I have Terry’s enjoyed honest and open approach to the game and the media since he got here. The dozens of interviews and hundreds of press conferences tell me that I do like him and wish his contract was extended. In this age of instant gratification I think we give up on things that are just fine but don’t give them the time fully develop, mature, or come to fruition. Players almost never play their whole career with a single club anymore. Their every move is scrutinized by their own organization while the player being scouted to replace them looks good on paper, in the computer, and the few times they were seen in person. So management makes the move. Or the player has their big year in their ‘contract’ year and signs elsewhere not realizing how good they had it in the lineup they just left or in the city they just represented. So, Terry, what have you done for us lately? I love all the “look yourself in the mirror” stuff the last two days. Give me a break. How about this team, to a man, look themselves in the mirror and tells Terry and management where the problem lies? Lay it on the line; leave it all on the field. This group needs look no further than their clean-up hitter (at times), the strapping lad, Dustin Pedroia, for the right answers and the right way to play the game. This guy thinks he can do anything on a ball field and it doesn’t matter if it’s a road game, cold, wet, a night game or the 10th game in 10 days, and you know what? He can do almost anything on the ball field. Imagine what 25 guys with this mentality could do; oh that’s right we know what they can do. We saw it in 2004 and again in 2007 when that second squad just accepted nothing less than a title. I wonder who managed those clubs.

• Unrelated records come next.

Lemma groups_for_keys_spec ks : (∀ k, k ∈ ks → ∃ r, r ∈ rs ∧ k = labels_key (rpath r)) →
  ∃ gl, groups_for_keys hasher rs x ks = Ok gl ∧
    ∀ g, g ∈ gl ↔ ∃ r, r ∈ rs ∧ labels_key (rpath r) ∈ ks ∧ g = (labels_key (rpath r), at_path rs (rpath r)).
Proof.
  induction ks as [|k ks IH]; intros Hks.
  { exists []. split; [done|]. intros g. split; [by intros H%elem_of_nil|]. by intros (r & _ & H%elem_of_nil & _). }
  destruct (Hks k) as (r & Hr & ->); [by left|]. assert (Hz : zone_record r).
  { destruct Ho as [Hz _]. rewrite Forall_forall in Hz. by apply Hz. }
  destruct IH as (gl & Egl & Hgl); [intros k Hk; apply Hks; by right|].
  simpl. rewrite full_records_spec by (apply path_path_ok; auto with zone). simpl. rewrite Egl. simpl.
  unfold found. rewrite bool_decide_eq_false_2.
  2:{ intros E. pose proof (at_own_path r Hr) as H. rewrite E in H. by apply elem_of_nil in H. }
  eexists. split; [done|]. intros g. rewrite elem_of_cons. split.
  - intros [Hg|(s & Hs & Hin & Hg)%Hgl].
    + exists r. split_and!; [done|by left|done].
    + exists s. split_and!; [done|by right|done].
  - intros (s & Hs & [E|Hin]%elem_of_cons & Hg).
    + left. assert (Hzs : zone_record s) by (destruct Ho as [Hz' _]; rewrite Forall_forall in Hz'; by apply Hz').
      apply path_key_inj in E; [|apply path_path_ok; auto with zone..]. by rewrite Hg, E.
    + right. apply Hgl. by exists s.
Qed.

(** The walk through the index: every path with its records. *)
Lemma full_groups_spec : ∃ gl, full_record_groups hasher rs x = Ok gl ∧
  ∀ g, g ∈ gl ↔ ∃ r, r ∈ rs ∧ g = (labels_key (rpath r), at_path rs (rpath r)).
Proof.
  destruct (groups_for_keys_spec (OwnerIndex_keys x)) as (gl & E & Hgl); [intros k; apply index_keys_spec|].
  exists gl. split; [done|]. intros g. rewrite Hgl. split.
  - intros (r & Hr & _ & Hg). by exists r.
  - intros (r & Hr & Hg). exists r. split_and!; [done| |done]. apply index_keys_spec. by exists r.
Qed.
End lookup.
End hasher.

(** * Packed records *)

(** What [materialize] returns for a record: A and AAAA take the owner that is
    asked for, the others are kept whole. *)
Definition stamp (owner : Name) (r : Record_) : Record_ :=
  match rdata r with
  | RD_A _ | RD_Aaaa _ => Record_new owner (Z.min (ttl r) STORED_TTL_MAX) (rdata r)
  | _ => r
  end.

Definition kept_whole (r : Record_) : option Record_ :=
  match rdata r with
  | RD_A _ | RD_Aaaa _ => None
  | _ => Some r
  end.

(** The packed record [s] stands for [r]. *)
Definition packs (ar : Arenas) (r : Record_) (s : StoredRecord) : Prop :=
  stored_rtype s = rtype r ∧ (∀ owner, materialize s owner ar = Some (stamp owner r)) ∧
  stored_full s ar = kept_whole r.

(** ** The tagged word *)

Definition tagged_of (tag value : Z) : Z := Z.lor (Z.shiftl tag STORED_TAG_SHIFT) value.

Lemma tagged_of_val tag value : 0 ≤ value ≤ STORED_VALUE_MASK →
  tagged_of tag value = tag * 2 ^ 30 + value.
Proof.
  intros Hv. unfold tagged_of, STORED_TAG_SHIFT. change STORED_VALUE_MASK with (2 ^ 30 - 1) in Hv.
  rewrite lor_shiftl_add by lia. done.
Qed.

Lemma stored_tag_of tag value payload : 0 ≤ value ≤ STORED_VALUE_MASK →
  stored_tag (mkStored (tagged_of tag value) payload) = tag.
Proof.
  intros Hv. unfold stored_tag, STORED_TAG_SHIFT. simpl. rewrite tagged_of_val by done.
  change STORED_VALUE_MASK with (2 ^ 30 - 1) in Hv. rewrite Z.shiftr_div_pow2 by lia.
  rewrite Z.add_comm, Z.div_add by lia. rewrite Z.div_small; lia.
Qed.

Lemma stored_value_of tag value payload : 0 ≤ value ≤ STORED_VALUE_MASK →
  Z.land (tagged (mkStored (tagged_of tag value) payload)) STORED_VALUE_MASK = value.
Proof.
  intros Hv. simpl. rewrite tagged_of_val by done. change STORED_VALUE_MASK with (Z.ones 30) in *.
  rewrite Z.land_ones by lia. change (Z.ones 30) with (2 ^ 30 - 1) in Hv.
  rewrite Z.add_comm, Z.mod_add by lia. apply Z.mod_small. lia.
Qed.

Lemma u32_be_val a b c d : is_bytes [a; b; c; d] → u32_to_be (be_val 0 [a; b; c; d]) = [a; b; c; d].
Proof.
  intros H. apply Forall_cons in H as [Ha H]. apply Forall_cons in H as [Hb H].
  apply Forall_cons in H as [Hc H]. apply Forall_cons in H as [Hd _]. unfold is_u8, U8_MAX in *.
  unfold be_val, u32_to_be. simpl fold_left. rewrite !(land_ones_mod _ 8), !Z.shiftr_div_pow2 by done.
  repeat f_equal; div_mod_lia.
Qed.

(** ** One record *)

Lemma stored_rtype_other t p : 0 ≤ t ≤ STORED_VALUE_MASK → is_u16 t →
  stored_rtype (mkStored (tagged_of STORED_TAG_OTHER t) p) = t.
Proof.
  intros Ht Hu. unfold stored_rtype. rewrite stored_tag_of by done. simpl Z.eqb. cbn iota.
  rewrite stored_value_of by done. change U16_MAX with (Z.ones 16). rewrite Z.land_ones by lia.
  apply Z.mod_small. unfold is_u16, U16_MAX in Hu. lia.
Qed.

Lemma packs_other aa oo r : zone_record r → kept_whole r = Some r →
  (∀ owner, stamp owner r = r) →
  packs (mkArenas aa (oo ++ [r])) r (mkStored (tagged_of STORED_TAG_OTHER (rtype r)) (zlen oo)).
Proof.
  intros [(_ & Ht & _) _] Hk Hst. assert (Hm : 0 ≤ rtype r ≤ STORED_VALUE_MASK).
  { unfold is_u16, U16_MAX in Ht. change STORED_VALUE_MASK with (2 ^ 30 - 1). lia. }
  split_and!.
  - by apply stored_rtype_other.
  - intros owner. unfold materialize. rewrite stored_tag_of by done. simpl. rewrite get_app_mid. by rewrite Hst.
  - unfold stored_full. rewrite stored_tag_of by done. simpl. by rewrite get_app_mid, Hk.
Qed.

Lemma from_record_other r ar : kept_whole r = Some r →
  from_record r ar =
    (if U32_MAX <? zlen (other_arena ar) then Err "레코드 아레나 offset이 32비트를 넘었습니다"
     else Ok (mkStored (tagged_of STORED_TAG_OTHER (rtype r)) (zlen (other_arena ar)),
              mkArenas (aaaa_arena ar) (other_arena ar ++ [r]))).
Proof. unfold kept_whole, from_record. by destruct (rdata r). Qed.

Lemma packs_a r ar a : zone_record r → rdata r = RD_A a →
  packs ar r (mkStored (tagged_of STORED_TAG_A (Z.min (ttl r) STORED_TTL_MAX)) (be_val 0 a)).
Proof.
  intros [(_ & _ & _ & Httl & Hd) Htype] E. rewrite E in Hd, Htype. cbn in Hd, Htype. destruct Hd as [Hl Hb].
  set (v := Z.min (ttl r) STORED_TTL_MAX). assert (Hm : 0 ≤ v ≤ STORED_VALUE_MASK).
  { unfold v, is_u32, STORED_TTL_MAX in *. change STORED_VALUE_MASK with (2 ^ 30 - 1). lia. }
  unfold packs, stored_rtype, materialize, stored_full, stored_ttl, stamp, kept_whole.
  rewrite stored_tag_of, stored_value_of, E by done. split_and!; [done| |done]. intros owner.
  destruct (zlen_4 a Hl) as (x & y & z & w & ->). cbn [payload]. by rewrite u32_be_val.
Qed.

Lemma packs_aaaa r aa oo a : zone_record r → rdata r = RD_Aaaa a →
  packs (mkArenas (aa ++ [a]) oo) r
    (mkStored (tagged_of STORED_TAG_AAAA (Z.min (ttl r) STORED_TTL_MAX)) (zlen aa)).
Proof.
  intros [(_ & _ & _ & Httl & _) Htype] E. rewrite E in Htype.
  set (v := Z.min (ttl r) STORED_TTL_MAX). assert (Hm : 0 ≤ v ≤ STORED_VALUE_MASK).
  { unfold v, is_u32, STORED_TTL_MAX in *. change STORED_VALUE_MASK with (2 ^ 30 - 1). lia. }
  unfold packs, stored_rtype, materialize, stored_full, stored_ttl, stamp, kept_whole.
  rewrite stored_tag_of, stored_value_of, E by done. split_and!; [done| |done]. intros owner.
  cbn [payload aaaa_arena]. by rewrite get_app_mid.
Qed.

(** Packing and reading back. *)
Lemma from_record_spec r ar : zone_record r →
  yields (from_record r ar) (λ '(s, ar'), packs ar' r s ∧
    aaaa_arena ar `prefix_of` aaaa_arena ar' ∧ other_arena ar `prefix_of` other_arena ar').
Proof.
  intros Hz. destruct (kept_whole r) as [k|] eqn:Ek.
  - assert (k = r) as -> by (unfold kept_whole in Ek; destruct (rdata r); congruence).
    rewrite from_record_other by done. case_match; [done|]. cbn [yields].
    split_and!; [|done|by apply prefix_app_r]. apply packs_other; [done..|].
    intros owner. unfold stamp. unfold kept_whole in Ek. by destruct (rdata r).
  - unfold from_record. destruct (rdata r) as [a|a| | | | | | | | | | | | | | | |] eqn:E;
      unfold kept_whole in Ek; rewrite E in Ek; try done.
    + split_and!; [by apply packs_a|done|done].
    + case_match; [done|]. split_and!; [by apply packs_aaaa|by apply prefix_app_r|done].
Qed.

Lemma packs_grows ar ar' r s :
  aaaa_arena ar `prefix_of` aaaa_arena ar' → other_arena ar `prefix_of` other_arena ar' →
  packs ar r s → packs ar' r s.
Proof.
  intros [xa Ea] [xo Eo] (Ht & Hm & Hf). split_and!; [done| |].
  - intros owner. specialize (Hm owner). unfold materialize in *. destruct (_ =? _); [done|].
    destruct (_ =? _).
    + destruct (get (aaaa_arena ar) _) eqn:E; [|done]. rewrite Ea. by rewrite (get_Some_app _ _ _ _ E).
    + rewrite Eo. by apply get_Some_app.
  - unfold stored_full in *. destruct (stored_tag s =? STORED_TAG_OTHER) eqn:Etag; [|done].
    specialize (Hm Name_root). unfold materialize in Hm. apply Z.eqb_eq in Etag. rewrite Etag in Hm. simpl in Hm.
    rewrite <- Hf, Hm, Eo. by apply get_Some_app.
Qed.

(** The whole arena. *)
Lemma pack_records_spec rs : Forall zone_record rs →
  yields (ofold pack_record ([], mkArenas [] []) rs) (λ '(xs, ar), Forall2 (packs ar) rs xs).
Proof.
  intros Hz. eapply yields_weaken; [apply (yields_ofold (λ pre '(xs, ar), Forall2 (packs ar) pre xs))|].
  - constructor.
  - intros pre r post [xs ar] E%elem_of_mid Hpre. unfold pack_record. simpl.
    rewrite Forall_forall in Hz. eapply yields_obind; [apply from_record_spec; by apply Hz|].
    intros [s ar'] (Hs & Ha & Hb). simpl. apply Forall2_app; [|by constructor].
    eapply Forall2_impl; [done|]. intros x y. by apply packs_grows.
  - by intros [xs ar].
Qed.

(** ** RRsets *)

#[local] Opaque stored_rtype materialize.

Lemma packs_filter ar f rs xs : Forall2 (packs ar) rs xs →
  Forall2 (packs ar) (List.filter (λ r, f (rtype r)) rs) (List.filter (λ s, f (stored_rtype s)) xs).
Proof.
  induction 1 as [|r s rs xs (Ht & Hrest) Hf IH]; simpl; [done|]. rewrite Ht.
  destruct (f (rtype r)); [|done]. constructor; [by split|done].
Qed.

Lemma packs_materialize ar owner rs xs : Forall2 (packs ar) rs xs →
  omap (λ s, materialize s owner ar) xs = map (stamp owner) rs.
Proof. induction 1 as [|r s rs xs (_ & Hm & _) _ IH]; [done|]. cbn [omap list_omap map]. rewrite Hm. by f_equal. Qed.

(** On records ordered by type, the two partition points cut out a type. *)
Lemma partition_points (t : Z) xs :
  StronglySorted (λ s s', stored_rtype s ≤ stored_rtype s') xs →
  let tail := drop (partition_point (λ r, stored_rtype r <? t) xs) xs in
  take (partition_point (λ r, stored_rtype r =? t) tail) tail = List.filter (λ s, stored_rtype s =? t) xs.
Proof.
  induction 1 as [|x xs Hs IH Hf]; [done|]. simpl. destruct (Z.ltb_spec (stored_rtype x) t).
  { rewrite (proj2 (Z.eqb_neq _ _)) by lia. exact IH. }
  assert (Hge : ∀ s, s ∈ xs → t ≤ stored_rtype s).
  { rewrite Forall_forall in Hf. intros s Hin. specialize (Hf s Hin). lia. }
  assert (H0 : partition_point (λ r, stored_rtype r <? t) xs = O).
  { destruct xs as [|y xs]; [done|]. simpl. rewrite (proj2 (Z.ltb_ge _ _)); [done|]. apply Hge. by left. }
  rewrite H0 in IH. simpl in *. destruct (Z.eqb_spec (stored_rtype x) t) as [E|E]; simpl.
  - f_equal. exact IH.
  - symmetry. apply filter_none. intros s Hin. rewrite Forall_forall in Hf. specialize (Hf s Hin). apply Z.eqb_neq. lia.
Qed.

Lemma stored_rrset_filter (t : Z) xs :
  StronglySorted (λ s s', stored_rtype s ≤ stored_rtype s') xs →
  stored_rrset xs t = List.filter (λ s, stored_rtype s =? t) xs.
Proof.
  intros Hs. unfold stored_rrset. destruct xs as [|x xs]; [done|].
  destruct (last (x :: xs)) as [l|] eqn:El; [|apply last_None in El; done].
  destruct (_ && _) eqn:E; [|by apply partition_points].
  apply andb_prop in E as [Ex%Z.eqb_eq El']. symmetry. apply filter_every. intros s Hin. apply Z.eqb_eq.
  apply StronglySorted_cons in Hs as [Hf Hs]. rewrite Forall_forall in Hf.
  apply elem_of_cons in Hin as [->|Hin]; [done|]. specialize (Hf s Hin).
  apply orb_prop in El' as [H1%Z.eqb_eq|Hl%Z.eqb_eq].
  { destruct xs; [by apply elem_of_nil in Hin|]. rewrite !zlen_cons in H1. pose proof (zlen_nonneg xs). lia. }
  assert (stored_rtype s ≤ stored_rtype l); [|lia].
  apply last_Some in El as (k & Ek). destruct k as [|y k]; [injection Ek as -> ->; by apply elem_of_nil in Hin|].
  injection Ek as -> ->. apply elem_of_app in Hin as [Hin|Hin%list_elem_of_singleton]; [|by rewrite Hin].
  eapply (StronglySorted_app_1_elem_of _ _ _ s l) in Hs; [done|done|by left].
Qed.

I for one will miss Francona next season. Unfortunately the last 4 weeks right through today tell me the Red Sox have become largely one of those organizations where the manager is driven out as a result of the passionless group he tries to rally. For some reason this collection of immense talent clearly lacked the passion and spine tingling excitement that comes with lacing them up and coming out of the foxhole on the first base line and battling for one another. Man, I get jacked up just thinking about it. Maybe these guys will find it again for themselves and for the wide eyed excited youngsters that will make their way to Fenway 100th season, led by the hand, with a lesson being taught passed down in every direction they look. Then again, maybe Terry is making the right move as he has so many times over the last 8 seasons.